- No CNN Sinais Vitais, Dr. Roberto Kalil recebe especialistas para desmentir crenças sobre o câncer de próstata e destacar a possibilidade de observação em alguns casos.
- Mito: ter relação sexual agrava a doença. Os médicos dizem que a atividade sexual não aumenta o risco nem piora o prognóstico.
- Mito: cirurgia ou radioterapia inevitavelmente causam incontinência ou impotência. Avanços técnicos reduzem significativamente esses riscos.
- A radioterapia evoluiu: hoje pode durar quatro semanas ou, em alguns protocolos, apenas uma semana, minimizando sequelas.
- Em cerca de três de cada dez casos de doença localizada, o tratamento mais adequado é a observação, com monitoramento por anos, apoiado por avanços genéticos, moleculares e de imagem.

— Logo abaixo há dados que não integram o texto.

(** X5: registering a name again does not undo an earlier activation. The
    subscriptions and the active-list entries made under that name stay, the
    new entry is flagged inactive, so [deactivate] refuses it and every later
    [trigger] still returns what it returned before. *)
Theorem reregister_strands_subscriptions pluginName impl cfg s :
  pluginName ≠ "__proto__" ->
  let s1 := (register pluginName impl cfg s).2 in
  let s2 := (deactivate pluginName s1).2 in
  (deactivate pluginName s1).1 = Ret false
  /\ hooks (mgr s2) = hooks (mgr s)
  /\ activePlugins (mgr s2) = activePlugins (mgr s)
  /\ world s2 = world s
  /\ forall hookName data, (trigger hookName data s2).1 = (trigger hookName data s).1.
Proof.
  intros Hname s1 s2.
  destruct (register_run pluginName impl cfg s Hname) as (new & Hreg & _).
  assert (Hs1 : hooks (mgr s1) = hooks (mgr s)
                /\ activePlugins (mgr s1) = activePlugins (mgr s)
                /\ world s1 = world s
                /\ plugins (mgr s1) !! pluginName
                   = Some {| instance := impl; config := default ∅ cfg; active := false |}).
  { subst s1. rewrite Hreg. cbn [snd mgr world hooks activePlugins plugins set_plugins].
    by rewrite lookup_insert_eq. }
  destruct Hs1 as (Hh1 & Ha1 & Hw1 & Hp1).
  assert (Hrun : deactivate pluginName s1 =
            (Ret false,
             {| mgr := mgr s1; world := world s1;
                trace := trace s1 ++
                  [EConsole LError
                     ("Plugin " +:+ pluginName +:+ " is not active or not registered.") []] |})).
  { apply deactivate_refused. intros p Hp. rewrite Hp1 in Hp. by inversion Hp. }
  assert (Hret : (deactivate pluginName s1).1 = Ret false) by (by rewrite Hrun).
  assert (Hm2 : mgr s2 = mgr s1) by (subst s2; by rewrite Hrun).
  assert (Hw2 : world s2 = world s1) by (subst s2; by rewrite Hrun).
  assert (Hh2 : hooks (mgr s2) = hooks (mgr s)) by (by rewrite Hm2).
  assert (Hw2' : world s2 = world s) by (by rewrite Hw2).
  repeat split; try done.
  - by rewrite Hm2.
  - intros hookName data. by apply trigger_congruence.
Qed.

(** X6: activation followed by deactivation is a round trip on the hook
    table and the active list. For a registered plugin that has no
    subscription and is not on the active list, when both calls return, every
    hook's list and the active list are what they were, and the entry is
    flagged inactive. *)
Theorem activate_deactivate_round_trip pluginName p s s1 s2 :
  plugins (mgr s) !! pluginName = Some p ->
  (forall h subs hook,
     hooks (mgr s) !! h = Some subs -> hook ∈ subs -> name hook ≠ pluginName) ->
  pluginName ∉ activePlugins (mgr s) ->
  activate pluginName s = (Ret true, s1) ->
  deactivate pluginName s1 = (Ret true, s2) ->
  hooks (mgr s2) = hooks (mgr s)
  /\ activePlugins (mgr s2) = activePlugins (mgr s)
  /\ plugins (mgr s2) = <[pluginName := set_active false p]> (plugins (mgr s)).
Proof.
  intros Hp Hfresh Hunlisted Hact Hdeact.
  apply activate_returns in Hact. rewrite Hp in Hact.
  destruct Hact as (_ & Hplugins1 & Hactive1 & Hhooks1 & _).
  assert (Hp1 : plugins (mgr s1) !! pluginName = Some (set_active true p))
    by (by rewrite Hplugins1, lookup_insert_eq).
  rewrite (deactivate_active _ _ _ Hp1 eq_refl) in Hdeact. cbv zeta in Hdeact.
  assert (Hmgr2 : mgr s2 =
            set_activePlugins (filter (fun n => n ≠ pluginName) (activePlugins (mgr s1)))
              (set_plugins (<[pluginName := set_active false (set_active true p)]>
                              (plugins (mgr s1)))
                 (set_hooks (filter (fun hook => name hook ≠ pluginName) <$> hooks (mgr s1))
                    (mgr s1)))).
  { destruct (cleanup (instance (set_active true p))) as [g|].
    - destruct (g VUndefined (world s1)) as [[v|e] w1]; [|discriminate].
      by inversion Hdeact.
    - by inversion Hdeact. }
  rewrite Hmgr2. cbn [hooks activePlugins plugins set_hooks set_plugins set_activePlugins].
  split; [|split].
  - apply map_eq. intros h. rewrite lookup_fmap, Hhooks1.
    destruct (hooks (mgr s) !! h) as [subs|] eqn:Hsubs; [|done].
    cbn. f_equal. rewrite filter_app.
    rewrite (filter_keeps_all _ subs), (filter_drops_all _ (declared_for _ _ _)).
    + apply app_nil_r.
    + eapply Forall_impl; [apply declared_for_named|]. intros hook Hn Hne. by apply Hne.
    + apply Forall_forall. intros hook Hin. by apply (Hfresh h subs).
  - rewrite Hactive1, filter_app, filter_cons_False, filter_nil, app_nil_r by (by intros ?).
    apply filter_keeps_all, Forall_forall. intros n Hn ->. by apply Hunlisted.
  - rewrite Hplugins1, insert_insert_eq. reflexivity.
Qed.

(** X7: [deactivate] removes the subscriptions of the named plugin and
    nothing else, even when [cleanup] throws: on every hook the other
    plugins' subscriptions stay, in their order, and every other registry
    entry is untouched. *)
Theorem deactivate_keeps_other_plugins pluginName p s :
  plugins (mgr s) !! pluginName = Some p ->
  active p = true ->
  let s' := (deactivate pluginName s).2 in
  (forall h,
     hooks (mgr s') !! h = filter (fun hook => name hook ≠ pluginName) <$> hooks (mgr s) !! h)
  /\ (forall other h,
        other ≠ pluginName ->
        filter (fun hook => name hook = other) <$> hooks (mgr s') !! h
          = filter (fun hook => name hook = other) <$> hooks (mgr s) !! h)
  /\ (forall other,
        other ≠ pluginName -> plugins (mgr s') !! other = plugins (mgr s) !! other).
Proof.
  intros Hp Hactive s'.
  assert (Hhooks : forall h,
            hooks (mgr s') !! h
              = filter (fun hook => name hook ≠ pluginName) <$> hooks (mgr s) !! h).
  { intros h. by apply (deactivate_hooks _ p). }
  split; [exact Hhooks|]. split.
  - intros other h Hother. rewrite Hhooks.
    destruct (hooks (mgr s) !! h) as [subs|]; [|done]. cbn. f_equal.
    rewrite list_filter_filter. apply list_filter_iff. intros hook. split; [tauto|].
    intros Hn. split; [done|]. congruence.
  - intros other Hother. subst s'.
    destruct (deactivate_any pluginName s) as [-> | (p' & _ & _ & Hplugins & _)]; [done|].
    destruct Hplugins as [-> | ->]; [done|]. by rewrite lookup_insert_ne.
Qed.

(** X8: what a successful [activate] adds. On each hook of the table the
    earlier subscriptions keep their places and the handlers the plugin
    declares for that hook are appended in the order of declaration; a
    declared name that is no hook of the table is dropped without a word; the
    plugin's entry is flagged active and no other entry changes. *)
Theorem activate_appends_declared pluginName p s s' :
  plugins (mgr s) !! pluginName = Some p ->
  activate pluginName s = (Ret true, s') ->
  (forall h subs,
     hooks (mgr s) !! h = Some subs ->
     hooks (mgr s') !! h = Some (subs ++ declared_for h pluginName (instance p)))
  /\ (forall h, hooks (mgr s) !! h = None -> hooks (mgr s') !! h = None)
  /\ plugins (mgr s') !! pluginName = Some (set_active true p)
  /\ (forall other,
        other ≠ pluginName -> plugins (mgr s') !! other = plugins (mgr s) !! other).
Proof.
  intros Hp Hact. apply activate_returns in Hact. rewrite Hp in Hact.
  destruct Hact as (_ & Hplugins & _ & Hhooks & _).
  split; [|split; [|split]].
  - intros h subs Hsubs. by rewrite Hhooks, Hsubs.
  - intros h Hnone. by rewrite Hhooks, Hnone.
  - by rewrite Hplugins, lookup_insert_eq.
  - intros other Hother. by rewrite Hplugins, lookup_insert_ne.
Qed.


Lemma forEach_app {A} (f : A -> M (St World) unit) (l1 l2 : list A) s :
  forEach f (l1 ++ l2) s = (forEach f l1 ;; forEach f l2) s.
Proof.
  revert s. induction l1 as [|x rest IH]; intros s; [reflexivity|].
  cbn [app forEach]. rewrite !bind_run. destruct (f x s) as [[[]|e] s1]; [|reflexivity].
  rewrite IH. by rewrite bind_run.
Qed.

O programa CNN Sinais Vitais vai ao ar neste sábado, às 19h30, com a participação do oncologista Fernando Maluf e do urologista Rafael Coelho. Eles vão, sob a mediação de Dr. Roberto Kalil, desmistificar crenças sobre o câncer de próstata e seus tratamentos. O objetivo é apresentar avanços que reduzem impactos na qualidade de vida.
Entre os temas, está a ideia de que ter relações sexuais piora a doença. Maluf afirma que isso não procede. A prática sexual não aumenta o risco de câncer de próstata nem agrava o prognóstico de quem já recebeu o diagnóstico.
Também é abordada a percepção de que cirurgia ou radioterapia levam sempre a incontinência urinária e impotência. Os especialistas destacam que o avanço técnico reduziu esses riscos ao longo dos anos. O foco é curar com menos efeitos colaterais.
A radioterapia é apresentada como exemplo de evolução: tratamentos que antes duravam oito semanas podem ocorrer em quatro ou em uma semana, com menos sequelas. Coelho ressalta o objetivo de curar mantendo a qualidade de vida.
Observação ativa como opção
Segundo os especialistas, nem todo caso requer tratamento imediato. Em pacientes com doença localizada, cerca de 3 em 10 casos podem ser acompanhados apenas com observação. Tumores lentos permitem monitoramento por anos sem intervenção.
A evolução dos exames genéticos, testes moleculares e técnicas de imagem ajuda a identificar pacientes que se beneficiam da observação ativa. A abordagem, conhecida como menos é mais, prioriza a qualidade de vida sem comprometer a cura.